Saved data entries:
####################
(** Witness of X23: every subject of the example is on line 1. *)
Lemma imbalance_rule_witness :
  stats_isImbalanced (stats exampleCohort) = true.
Proof.
  apply (proj2 (proj1 (imbalance_rule exampleCohort))).
  right. right. vm_compute. reflexivity.
Defined.

(** Witness of X28: the call of the engine is rejected. *)
Lemma parseResearchIntent_never_rejects_witness :
  parseResearchIntent (fun _ => Rejected) (fun _ => Throw)
                      "breast cancer on tamoxifen" =
  Normal fallbackOntology.
Proof.
  destruct (proj1 (parseResearchIntent_never_rejects
                     (fun _ => Rejected) (fun _ => Throw)
                     "breast cancer on tamoxifen" None
                     initialPresetState))
    as (result & Hrun & [(text & _ & Hg & _) | (Hres & _)] & _).
  - discriminate Hg.
  - rewrite Hrun, Hres. reflexivity.
Defined.
(** X15: runs of [pgd] on experiments that share a checkpoint file, one after
    the other and all returning normally, leave under 'PGD' the records
    stored before followed by one record per run, in the order of the runs;
    the other keys of the checkpoint and the other files are as before. *)
Theorem pgd_runs_accumulate (subset restarts seed : pyval) (p : string)
    (i : nat) (idxs : list nat) (w w' : world) (d : gmap string pyval)
    (old : list pyval) :
  (∀ j, j ∈ i :: idxs →
        ∃ c, Pgd.experiments !! j = Some c ∧ Pgd.checkpoint_file c = p) →
  for_each (i :: idxs)
    (λ j, Pgd.pgd E true (Some (Z.of_nat j)) subset restarts seed) w
    = (Ok tt, w') →
  fs w !! p = Some (Pickle (VDict d)) →
  Pgd.stored d old →
  ∃ recs,
    Forall2 (record_of_run seed subset restarts) (i :: idxs) recs ∧
    fs w' = <[p := Pickle (VDict (<["PGD" := VList (old ++ recs)]> d))]>
              (fs w).
Proof.
  intros Hp Hruns Hl Hs. simpl in Hruns. unfold bind in Hruns.
  destruct (Pgd.pgd E true (Some (Z.of_nat i)) subset restarts seed w)
    as [[[]|e] w1] eqn:Hrun; [|done].
  destruct (Hp i) as (c & Hc & Hpath); [by left|].
  destruct (pgd_run_ok E i c subset restarts seed w w1 Hc Hrun)
    as (d0 & sd & res & old0 & n & Hl0 & _ & _ & Ho & Hw1).
  rewrite Hpath, Hl in Hl0. injection Hl0 as <-.
  assert (old0 = old) as ->.
  { destruct Ho as [[Hn ->]|Ho], Hs as [[Hn' ->]|Hs]; congruence. }
  cbv zeta in Hw1. rewrite Hpath in Hw1.
  set (rec := Pgd.record seed subset restarts (Pgd.test_epsilon_of c) res)
    in *.
  destruct (runs_accumulate_from subset restarts seed p idxs
              (λ j Hj, Hp j (list_elem_of_further _ _ _ Hj)) w1 w'
              (<["PGD" := VList (old ++ [rec])]> d) (old ++ [rec]) Hruns)
    as (recs & Hrecs & Hfs).
  - rewrite Hw1. simpl. apply lookup_insert_eq.
  - apply lookup_insert_eq.
  - exists (rec :: recs). split.
    + constructor; [by exists c, res|done].
    + rewrite Hfs, Hw1. simpl.
      by rewrite !insert_insert_eq, <- app_assoc.
Qed.

End Runs.

Lemma pgd_runs_accumulate_witness :
  ∃ recs,
    Forall2 (record_of_run VNone VNone (VInt 1)) [0; 1; 2]%nat recs ∧
    fs (for_each [0; 1; 2]%nat
          (λ j, Pgd.pgd toy_env true (Some (Z.of_nat j)) VNone (VInt 1) VNone)
          toy_world).2 =
      <["dm_torch/mnist-small-0.03.pth" :=
          Pickle (VDict (<["PGD" := VList recs]>
                           {[ "state_dict" := VDict ∅ ]}))]> (fs toy_world).
Proof.
  assert (Hp : ∀ j, j ∈ [0; 1; 2]%nat →
    ∃ c, Pgd.experiments !! j = Some c
         ∧ Pgd.checkpoint_file c = "dm_torch/mnist-small-0.03.pth").
  { intros j Hj.
    repeat (apply elem_of_cons in Hj as [->|Hj]);
      [exists c0|exists c1
      |exists ("MNIST", 0.03, "small", Int 0, 0.3)%float
      |by apply elem_of_nil in Hj];
      (split; vm_compute; reflexivity). }
  assert (Hruns : for_each [0; 1; 2]%nat
    (λ j, Pgd.pgd toy_env true (Some (Z.of_nat j)) VNone (VInt 1) VNone)
    toy_world = (Ok tt, (for_each [0; 1; 2]%nat
      (λ j, Pgd.pgd toy_env true (Some (Z.of_nat j)) VNone (VInt 1) VNone)
      toy_world).2)) by (vm_compute; reflexivity).
  assert (Hl : fs toy_world !! "dm_torch/mnist-small-0.03.pth"
               = Some (Pickle (VDict {[ "state_dict" := VDict ∅ ]})))
    by apply lookup_singleton_eq.
  assert (Hs : Pgd.stored ({[ "state_dict" := VDict ∅ ]} : gmap string pyval)
                 []).
  { left. split; [|reflexivity]. apply lookup_singleton_ne. discriminate. }
  exact (pgd_runs_accumulate toy_env VNone (VInt 1) VNone _ 0 [1; 2]%nat
           toy_world _ _ [] Hp Hruns Hl Hs).
Defined.
Lemma write_needs_user_and_admin_witness :
  exists token decoded,
    cookies Demo.as_admin !! "accessToken" = Some token
    /\ jwt_decode Demo.ext token (USER_POOL_ID Demo.deployed) = Return decoded
    /\ "user" ∈ default [] (cognito_groups decoded)
    /\ (PUT <> GET -> "admin" ∈ default [] (cognito_groups decoded)).
Proof.
  assert (Hrun : exists r w',
    PclusterApiHandler.dispatch_request Demo.ext Demo.deployed Demo.as_admin PUT []
      = (r, w') /\ w' <> []) by (do 2 eexists; split; [by vm_compute | done]).
  destruct Hrun as (r & w' & Hrun & Hgrew).
  exact (write_needs_user_and_admin Demo.ext Demo.deployed Demo.as_admin PUT [] w' r
           ltac:(by vm_compute) ltac:(by vm_compute) Hrun Hgrew).
Defined.

Lemma proxy_returns_witness :
  exists c resp j,
    [c] = ([] ++ [c])%list
    /\ send Demo.ext c = Return resp
    /\ body resp = JsonBody j
    /\ ViewJson (JObj [("message", JStr "cluster not found")]) 404
       = ViewJson j (status_code resp).
Proof.
  assert (Hrun : exists c,
    PclusterApiHandler.dispatch_request Demo.ext Demo.deployed Demo.as_user GET []
      = (Return (ViewJson (JObj [("message", JStr "cluster not found")]) 404), [c]))
    by (eexists; by vm_compute).
  destruct Hrun as [c0 Hrun].
  destruct (proxy_returns_only_backend_answers Demo.ext Demo.deployed Demo.as_user
              GET [] [c0] _ Hrun) as (c & resp & j & Hw & Hsend & Hbody & Hv).
  injection Hw as <-. by exists c0, resp, j.
Defined.

(** An expired token and a forged one at the proxy. *)
Lemma proxy_refusal_witness :
  PclusterApiHandler.dispatch_request Demo.ext Demo.deployed Demo.stale DELETE []
  = (Raise (HTTPException 401), [])
  /\ PclusterApiHandler.dispatch_request Demo.ext Demo.deployed Demo.forged DELETE []
     = (Raise JWTError, []).
Proof.
  destruct (proxy_refusal_is_401 Demo.ext Demo.deployed Demo.stale DELETE []
              ltac:(by vm_compute)) as [Hrefused _].
  destruct (proxy_refusal_is_401 Demo.ext Demo.deployed Demo.forged DELETE []
              ltac:(by vm_compute)) as [_ Hraised].
  split.
  - apply Hrefused. right. right. exists "stale-token". by repeat split.
  - by apply (Hraised "forged-token" JWTError).
Defined.

(** ** The shape of the forwarded parameters *)

Section ParamsShape.

Implicit Types (d : Dict.t) (k : string).

Lemma remove_sublist k d : sublist (Dict.remove k d) d.
Proof.
  unfold Dict.remove. induction d as [|[k' v] d IH]; simpl; [constructor |].
  destruct (bool_decide (k' = k)); simpl; by constructor.
Qed.

Lemma of_multidict_sublist (m : list (string * string)) :
  sublist (Dict.of_multidict m) m.
Proof.
  induction m as [|[k v] m IH]; simpl; [constructor |].
  apply sublist_skip. by etrans; [apply remove_sublist |].
Qed.

Lemma keys_remove k k' d : k' ∈ (Dict.remove k d).*1 -> k' <> k /\ k' ∈ d.*1.
Proof.
  unfold Dict.remove. induction d as [|[k0 v] d IH]; simpl; [by intros ?%elem_of_nil |].
  destruct (decide (k0 = k)) as [->|Hne].
  - rewrite bool_decide_eq_true_2 by done. simpl. intros [? ?]%IH.
    split; [done |]. by right.
  - rewrite bool_decide_eq_false_2 by done. simpl.
    intros [->|[? ?]%IH]%elem_of_cons; split; try done; [by left | by right].
Qed.

Lemma keys_remove_NoDup k d : NoDup d.*1 -> NoDup (Dict.remove k d).*1.
Proof.
  unfold Dict.remove. induction d as [|[k0 v] d IH]; simpl; [done |].
  intros [Hnotin Hnodup]%NoDup_cons.
  destruct (bool_decide (k0 = k)); simpl; [by apply IH |].
  apply NoDup_cons. split; [| by apply IH].
  intros Hin. apply Hnotin. by apply (keys_remove k k0 d).
Qed.
(** The random source of [w'] is where that of [w] was. *)
Definition same_source (w w' : world) : Prop :=
  entropy w' = entropy w /\ consumed w' = consumed w.

(** The library calls of [create], in order, when it returns; and up to the
    point where it fails on the iv. *)
Definition draw_calls (options : Options.t) : list call :=
  (match Options.salt options with
   | Some _ => []
   | None => [Call_randomBytes 32]
   end ++
   match Options.iv options with
   | Some _ => []
   | None => [Call_randomBytes 16]
   end)%list.

Definition create_calls (options : Options.t) : list call :=
  (draw_calls options ++
   [Call_scryptSync; Call_createCipheriv; Call_update; Call_final; Call_Keccak_digest;
    Call_uuid])%list.


(** The octets [create] reads from the random source. *)
Definition drawn (options : Options.t) : nat :=
  (match Options.salt options with
   | Some _ => 0
   | None => 32
   end +
   match Options.iv options with
   | Some _ => 0
   | None => 16
   end + 16)%nat.

(** The world in which [create] asks for the id. *)
Definition before_id (options : Options.t) (w : world) : world :=
  note Call_Keccak_digest
    (note Call_final
       (note Call_update
          (note Call_createCipheriv (note Call_scryptSync (after_iv options w))))).

(** No option given: [create(secret, password)]. *)
Definition none : Options.t := {| Options.salt := None; Options.iv := None |}.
####################
From the line that contains "destruct (decide (k0 = k)) as [->|Hne]." to the last line of the data, write out each line exactly and add nothing.

## ANSWER TO THIS PROBLEM
  destruct (decide (k0 = k)) as [->|Hne].
  - rewrite bool_decide_eq_true_2 by done. simpl. intros [? ?]%IH.
    split; [done |]. by right.
  - rewrite bool_decide_eq_false_2 by done. simpl.
    intros [->|[? ?]%IH]%elem_of_cons; split; try done; [by left | by right].
Qed.

Lemma keys_remove_NoDup k d : NoDup d.*1 -> NoDup (Dict.remove k d).*1.
Proof.
  unfold Dict.remove. induction d as [|[k0 v] d IH]; simpl; [done |].
  intros [Hnotin Hnodup]%NoDup_cons.
  destruct (bool_decide (k0 = k)); simpl; [by apply IH |].
  apply NoDup_cons. split; [| by apply IH].
  intros Hin. apply Hnotin. by apply (keys_remove k k0 d).
Qed.
(** The random source of [w'] is where that of [w] was. *)
Definition same_source (w w' : world) : Prop :=
  entropy w' = entropy w /\ consumed w' = consumed w.

(** The library calls of [create], in order, when it returns; and up to the
    point where it fails on the iv. *)
Definition draw_calls (options : Options.t) : list call :=
  (match Options.salt options with
   | Some _ => []
   | None => [Call_randomBytes 32]
   end ++
   match Options.iv options with
   | Some _ => []
   | None => [Call_randomBytes 16]
   end)%list.

Definition create_calls (options : Options.t) : list call :=
  (draw_calls options ++
   [Call_scryptSync; Call_createCipheriv; Call_update; Call_final; Call_Keccak_digest;
    Call_uuid])%list.


(** The octets [create] reads from the random source. *)
Definition drawn (options : Options.t) : nat :=
  (match Options.salt options with
   | Some _ => 0
   | None => 32
   end +
   match Options.iv options with
   | Some _ => 0
   | None => 16
   end + 16)%nat.

(** The world in which [create] asks for the id. *)
Definition before_id (options : Options.t) (w : world) : world :=
  note Call_Keccak_digest
    (note Call_final
       (note Call_update
          (note Call_createCipheriv (note Call_scryptSync (after_iv options w))))).

(** No option given: [create(secret, password)]. *)
Definition none : Options.t := {| Options.salt := None; Options.iv := None |}.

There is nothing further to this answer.